=== Begin Enclosure ===
Definition marshal_like (e : LikeEvent) : bytes :=
  Doc (JObj [("event_id", JStr (le_EventID e)); ("action", JStr (le_Action e));
             ("user_id", JNum (le_UserID e)); ("video_id", JNum (le_VideoID e));
             ("occurred_at", JTime (le_OccurredAt e))]).
Definition like_of_fields (fs : list (string * json)) : option LikeEvent :=
  i ← get_str "event_id" fs; a ← get_str "action" fs; u ← get_uint "user_id" fs;
  v ← get_uint "video_id" fs; t ← get_time "occurred_at" fs;
  Some (mkLikeEvent i a u v t).
Definition unmarshal_like (b : bytes) : result LikeEvent := unmarshal like_of_fields b.

Definition marshal_comment (e : CommentEvent) : bytes :=
  Doc (JObj ([("event_id", JStr (ce_EventID e)); ("action", JStr (ce_Action e))]
             ++ uint_field_omitempty "comment_id" (ce_CommentID e)
             ++ str_field_omitempty "username" (ce_Username e)
             ++ uint_field_omitempty "video_id" (ce_VideoID e)
             ++ uint_field_omitempty "author_id" (ce_AuthorID e)
             ++ str_field_omitempty "content" (ce_Content e)
             ++ [("occurred_at", JTime (ce_OccurredAt e))])).
Definition comment_of_fields (fs : list (string * json)) : option CommentEvent :=
  i ← get_str "event_id" fs; a ← get_str "action" fs; ci ← get_uint "comment_id" fs;
  u ← get_str "username" fs; v ← get_uint "video_id" fs; au ← get_uint "author_id" fs;
  c ← get_str "content" fs; t ← get_time "occurred_at" fs;
  Some (mkCommentEvent i a ci u v au c t).
Definition unmarshal_comment (b : bytes) : result CommentEvent :=
  unmarshal comment_of_fields b.

Definition marshal_social (e : SocialEvent) : bytes :=
  Doc (JObj [("event_id", JStr (se_EventID e)); ("action", JStr (se_Action e));
             ("follower_id", JNum (se_FollowerID e)); ("vlogger_id", JNum (se_VloggerID e));
             ("occurred_at", JTime (se_OccurredAt e))]).
Definition social_of_fields (fs : list (string * json)) : option SocialEvent :=
  i ← get_str "event_id" fs; a ← get_str "action" fs; u ← get_uint "follower_id" fs;
  v ← get_uint "vlogger_id" fs; t ← get_time "occurred_at" fs;
  Some (mkSocialEvent i a u v t).
Definition unmarshal_social (b : bytes) : result SocialEvent := unmarshal social_of_fields b.

Definition marshal_popularity (e : PopularityEvent) : bytes :=
  Doc (JObj [("event_id", JStr (pe_EventID e)); ("action", JStr (pe_Action e));
             ("video_id", JNum (pe_VideoID e)); ("change", JNum (pe_Change e));
             ("occurred_at", JTime (pe_OccurredAt e))]).
Definition popularity_of_fields (fs : list (string * json)) : option PopularityEvent :=
  i ← get_str "event_id" fs; a ← get_str "action" fs; v ← get_uint "video_id" fs;
  c ← get_int64 "change" fs; t ← get_time "occurred_at" fs;
  Some (mkPopularityEvent i a v c t).
Definition unmarshal_popularity (b : bytes) : result PopularityEvent :=
  unmarshal popularity_of_fields b.

Definition marshal_timeline (e : TimelineEvent) : bytes :=
  Doc (JObj [("event_id", JStr (te_EventID e)); ("action", JStr (te_Action e));
             ("video_id", JNum (te_VideoID e)); ("create_time", JNum (te_CreateTime e));
             ("occurred_at", JTime (te_OccurredAt e))]).
Definition timeline_of_fields (fs : list (string * json)) : option TimelineEvent :=
  i ← get_str "event_id" fs; a ← get_str "action" fs; v ← get_uint "video_id" fs;
  c ← get_int64 "create_time" fs; t ← get_time "occurred_at" fs;
  Some (mkTimelineEvent i a v c t).
Definition unmarshal_timeline (b : bytes) : result TimelineEvent :=
  unmarshal timeline_of_fields b.

(** ** Publishers

    Every publisher wraps a [*RabbitMQ]; [mq] says that neither the wrapper
    nor what it wraps is nil. *)
Section publishers.
Context {W : Type} `{World W}.

Definition Persistent : Z := 2.

Definition json_props (t : time) : Props :=
  mkProps "application/json" "" Persistent 0 "" "" "" "" t "" "" "".

Definition PublishJSON (exchange routingKey : string) (payload : bytes) :
    ST W (result unit) :=
  if String.eqb exchange "" || String.eqb routingKey ""
  then st_ret (Err (ErrMsg "exchange and routingKey are required"))
  else t <- now ;;
       publish (mkPub exchange routingKey ∅ (json_props t) payload).

Definition LikeMQ_publish (mq : bool) (action routingKey : string) (userID videoID : Z) :
    ST W (result unit) :=
  if negb mq then st_ret (Err (ErrMsg "like_mq is not initialized"))
  else if (userID =? 0) || (videoID =? 0)
  then st_ret (Err (ErrMsg "userID and videoID are required"))
  else id <-? RandHex 16 ;;
       t <- now ;;
       PublishJSON LikeExchange routingKey
         (marshal_like (mkLikeEvent id action userID videoID t)).
Definition LikeMQ_Like (mq : bool) (userID videoID : Z) :=
  LikeMQ_publish mq "like" LikeRoutingKeyLike userID videoID.
Definition LikeMQ_Unlike (mq : bool) (userID videoID : Z) :=
  LikeMQ_publish mq "unlike" LikeRoutingKeyUnlike userID videoID.

Definition CommentMQ_publish (mq : bool) (action routingKey : string) (evt : CommentEvent) :
    ST W (result unit) :=
  if negb mq then st_ret (Err (ErrMsg "comment_mq is not initialized"))
  else id <-? RandHex 16 ;;
       t <- now ;;
       PublishJSON CommentExchange routingKey
         (marshal_comment (mkCommentEvent id action (ce_CommentID evt) (ce_Username evt)
            (ce_VideoID evt) (ce_AuthorID evt) (ce_Content evt) t)).
Definition CommentMQ_Publish (mq : bool) (username : string) (videoID authorID : Z)
    (content : string) :=
  CommentMQ_publish mq "publish" CommentRoutingKeyPublish
    (mkCommentEvent "" "" 0 username videoID authorID content zero_time).
Definition CommentMQ_Delete (mq : bool) (commentID : Z) :=
  CommentMQ_publish mq "delete" CommentRoutingKeyDelete
    (mkCommentEvent "" "" commentID "" 0 0 "" zero_time).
=== End Enclosure ===
● **Description of the task**
Taking the records above, retype every line from the one with "JStr (le_Action e));" down to the one with "Definition marshal_comment (e", exactly and with nothing else.

● **Task result**
  Doc (JObj [("event_id", JStr (le_EventID e)); ("action", JStr (le_Action e));
             ("user_id", JNum (le_UserID e)); ("video_id", JNum (le_VideoID e));
             ("occurred_at", JTime (le_OccurredAt e))]).
Definition like_of_fields (fs : list (string * json)) : option LikeEvent :=
  i ← get_str "event_id" fs; a ← get_str "action" fs; u ← get_uint "user_id" fs;
  v ← get_uint "video_id" fs; t ← get_time "occurred_at" fs;
  Some (mkLikeEvent i a u v t).
Definition unmarshal_like (b : bytes) : result LikeEvent := unmarshal like_of_fields b.

Definition marshal_comment (e : CommentEvent) : bytes :=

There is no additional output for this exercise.